Le bug Intel rendu public hier, désormais baptisé Meltdown, possède un alter ego qui compromettrait potentiellement tous les ordinateurs du monde et bien plus complexe à traiter : Spectre. Un site a été mis en ligne par l’équipe qui a découvert les bugs pour rendre limpide le problème.
Post-Apo informatique
On vous en parlait hier sur un ton amusé — mais assez peiné — du problème de sécurité que rencontre Intel sur ses processeurs. Le problème est finalement bien plus complexe qu’on pourrait le croire et on peut commencer à faire la tronche. On reprend.
Dû à un souci de design d’architecture, un logiciel malveillant peut accéder à la mémoire prédictive de votre processeur en exploitant dorénavant deux bugs connus, découverts et nommés Meltdown et Spectre, par les équipes de Google Project Zero et de différentes universités. Les bugs permettent de lire le contenu normalement caché aux autres programmes à qui les données ne sont pas destinées. Le souci va mettre du temps à être résolu, car il faudra attendre une mise à jour physique (acheter un nouveau processeur dont la faille a été corrigée, quoi) pour se débarrasser du problème. Si les particuliers sont touchés, ce sont les hébergeurs de serveurs qui risquent gros, surtout si leur solution virtualisation repose sur une seule puce physique.
Le problème peut être résolu facilement dans le cas de Meltdown via un patch de l’OS mais peut coûter jusqu’à un tiers des performances sur le calcul des programmes qui font appel au Kernel, le noyau de votre système d’exploitation (ce qui exclut en général les jeux), car la mémoire prédictive a alors besoin d’être renouvelée bien plus souvent pour éviter d’être lue de manière malveillante. Ensuite vient Spectre, qui arrive à forcer d’autres applications à accéder à cette fameuse mémoire cachée, et qui est bien plus compliqué à verrouiller puisque ce sont les autres programmes qui communiquent avec le Kernel qui devront chacun être patchés.
La division en sécurité informatique Google Project Zero a mis alors en ligne un site qui explique simplement sous une forme de FAQ les dangers que représentent Meltdown et Spectre, et démontre qui peut potentiellement être touché (Spoiler : tout le monde). De la documentation technique est également fournie pour mieux comprendre le phénomène.
Qu’est-ce qui peut être exploité ?
Si votre système est affecté, nos bugs peuvent lire le contenu de votre mémoire. Ce qui peut inclure des mots de passe ou autres données sensibles.
Quels systèmes sont affectés par Meltdown ?

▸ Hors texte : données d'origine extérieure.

(** * Option pricing and analytics: the pricing engine

    A shallow embedding of [pricing_engine.py] (the Black-Scholes-Merton
    pricer and its Greeks, the implied-volatility solver, the
    Barone-Adesi-Whaley approximation, the binomial and trinomial lattices
    with their [price]), of the dispatch of [app.py]'s [price_option] and
    [implied_vol], and of [vectorized.py]'s
    [calibrate_implied_volatilities].

    Modelling choices.
    - A Python [float] is a real number ([float] below is [R]): rounding,
      overflow, infinities and NaN are outside the model.  Every equation
      proved here is an equation of real arithmetic.  In particular a test
      or a division whose outcome depends on two computed floats being
      exactly equal (the root of the BAW quadratic being 1) is decided here
      on the real values; what is proved about such a boundary is stated on
      the computed value, or at inputs whose floating-point computation is
      exact, not on the set of inputs that reach it in real arithmetic.
    - A Python [int] is a [Z], a [str] is a [string], a [dict] with string
      keys is a [gmap string _], a 2-d numpy array is a list of rows, a 1-d
      numpy array a list; [np.nan] in a column of results is [None].
    - A function that can raise returns a [result]: [Ok v] or [Raise e].
      The operations that raise in Python raise here at the same place:
      [/] on a zero divisor ([ZeroDivisionError]), [math.sqrt] and
      [math.log] outside their domain ([ValueError]), numpy indexing out of
      range ([IndexError]).
    - [scipy.stats.norm] is the standard normal law: [norm.pdf] is its
      density and [norm.cdf] its distribution function. *)

From Stdlib Require Import Reals Lra Lia ZArith String Ascii.
From stdpp Require Import base decidable option list gmap strings.

#[local] Open Scope R_scope.

(** ** Python values and exceptions *)

Abbreviation float := R (only parsing).

Inductive exn : Type :=
| ValueError (msg : string)
| ZeroDivisionError
| IndexError
| ComplexResult.
(* [ComplexResult] is not a Python exception: it marks the one place where
   Python leaves the floats, [x ** y] for a negative [x] and a fractional
   [y], whose value is a complex number. *)

Inductive result (A : Type) : Type :=
| Ok (a : A)
| Raise (e : exn).
Arguments Ok {A} a.
Arguments Raise {A} e.

#[global] Instance result_ret : MRet result := @Ok.
#[global] Instance result_bind : MBind result := fun A B f m =>
  match m with
  | Ok a => f a
  | Raise e => Raise e
  end.
#[global] Instance result_fmap : FMap result := fun A B f m =>
  match m with
  | Ok a => Ok (f a)
  | Raise e => Raise e
  end.

Definition is_ValueError {A} (m : result A) : Prop :=
  exists msg, m = Raise (ValueError msg).

(** Comparisons of floats are decided as Python decides them. *)
#[global] Instance Req_decision : EqDecision R := Req_dec_T.
#[global] Instance Rle_decision (x y : R) : Decision (x <= y) := Rle_dec x y.
#[global] Instance Rlt_decision (x y : R) : Decision (x < y) := Rlt_dec x y.
#[global] Instance Rge_decision (x y : R) : Decision (x >= y) := Rge_dec x y.
#[global] Instance Rgt_decision (x y : R) : Decision (x > y) := Rgt_dec x y.

(** [x / y] on floats. *)
Definition truediv (x y : float) : result float :=
  if decide (y = 0) then Raise ZeroDivisionError else Ok (x / y).

(** The builtin [max(a, b)]: the first of the largest arguments. *)
Definition py_max (a b : float) : float :=
  if decide (b > a) then b else a.

(** [x ** y] on floats. *)
Definition is_integral (y : float) : Prop := IZR (Int_part y) = y.

Definition py_pow (x y : float) : result float :=
  if decide (0 < x) then Ok (Rpower x y)
  else if decide (x = 0) then
    (if decide (0 < y) then Ok 0
     else if decide (y = 0) then Ok 1
     else Raise ZeroDivisionError)
  else if decide (is_integral y) then
    Ok (if Z.even (Int_part y) then Rpower (- x) y else - Rpower (- x) y)
  else Raise ComplexResult.

(** [str.lower()], on ASCII. *)
Definition ascii_lower (a : ascii) : ascii :=
  let n := nat_of_ascii a in
  if (65 <=? n)%nat && (n <=? 90)%nat then ascii_of_nat (n + 32) else a.

Fixpoint lower (s : string) : string :=
  match s with
  | EmptyString => EmptyString
  | String a s' => String (ascii_lower a) (lower s')
  end.

(** [for x in xs: body], threading the state the body updates. *)
Fixpoint for_each {A St : Type} (xs : list A) (body : A -> St -> result St)
    (s : St) : result St :=
  match xs with
  | [] => Ok s
  | x :: xs' => s' ← body x s; for_each xs' body s'
  end.

(** [range(lo, hi)]. *)
Definition range (lo hi : Z) : list Z := seqZ lo (hi - lo).

(** ** The [math] module *)
Module math.

Definition exp (x : float) : float := Rtrigo_def.exp x.

Definition sqrt (x : float) : result float :=
  if decide (x < 0) then Raise (ValueError "math domain error")
  else Ok (R_sqrt.sqrt x).

Definition log (x : float) : result float :=
  if decide (x <= 0) then Raise (ValueError "math domain error")
  else Ok (ln x).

PC de bureau ou portable et les serveurs sont affectés par Meltdown. Techniquement, tous les processeurs Intel sont affectés [depuis 1995] […]. Nous avons testé positivement Meltdown sur toutes les générations Intel sorties depuis au moins 2011. Nous n’avons testé Meltdown seulement sur les processeurs Intel. Il est incertain si les processeurs ARM ou AMD sont également touchés par Meltdown.
Quels systèmes sont affectés par Spectre ?
Presque tous les systèmes sont touchés par Spectre: PC, serveurs, et aussi les Smartphones [et tablettes]. Techniquement, tous les processeurs capables de garder des instructions en mémoire à la volée sont potentiellement vulnérables. Nous avons validé Spectre sur processeurs Intel, AMD et ARM.
Les grosses sociétés informatiques s’activent et Google annonce déjà avoir patché Android conre Meltdown rapporte Tom’s Hardware. Microsoft indique que le patch Windows 10, 8 et 7 (ce qui inclus la mise à jour de son cloud) ne devrait être disponible qu’à partir de mardi prochain. Apple n’a pas encore communiqué sur l’affaire et n’a pas encore exposé de plan de protection pour ses appareils.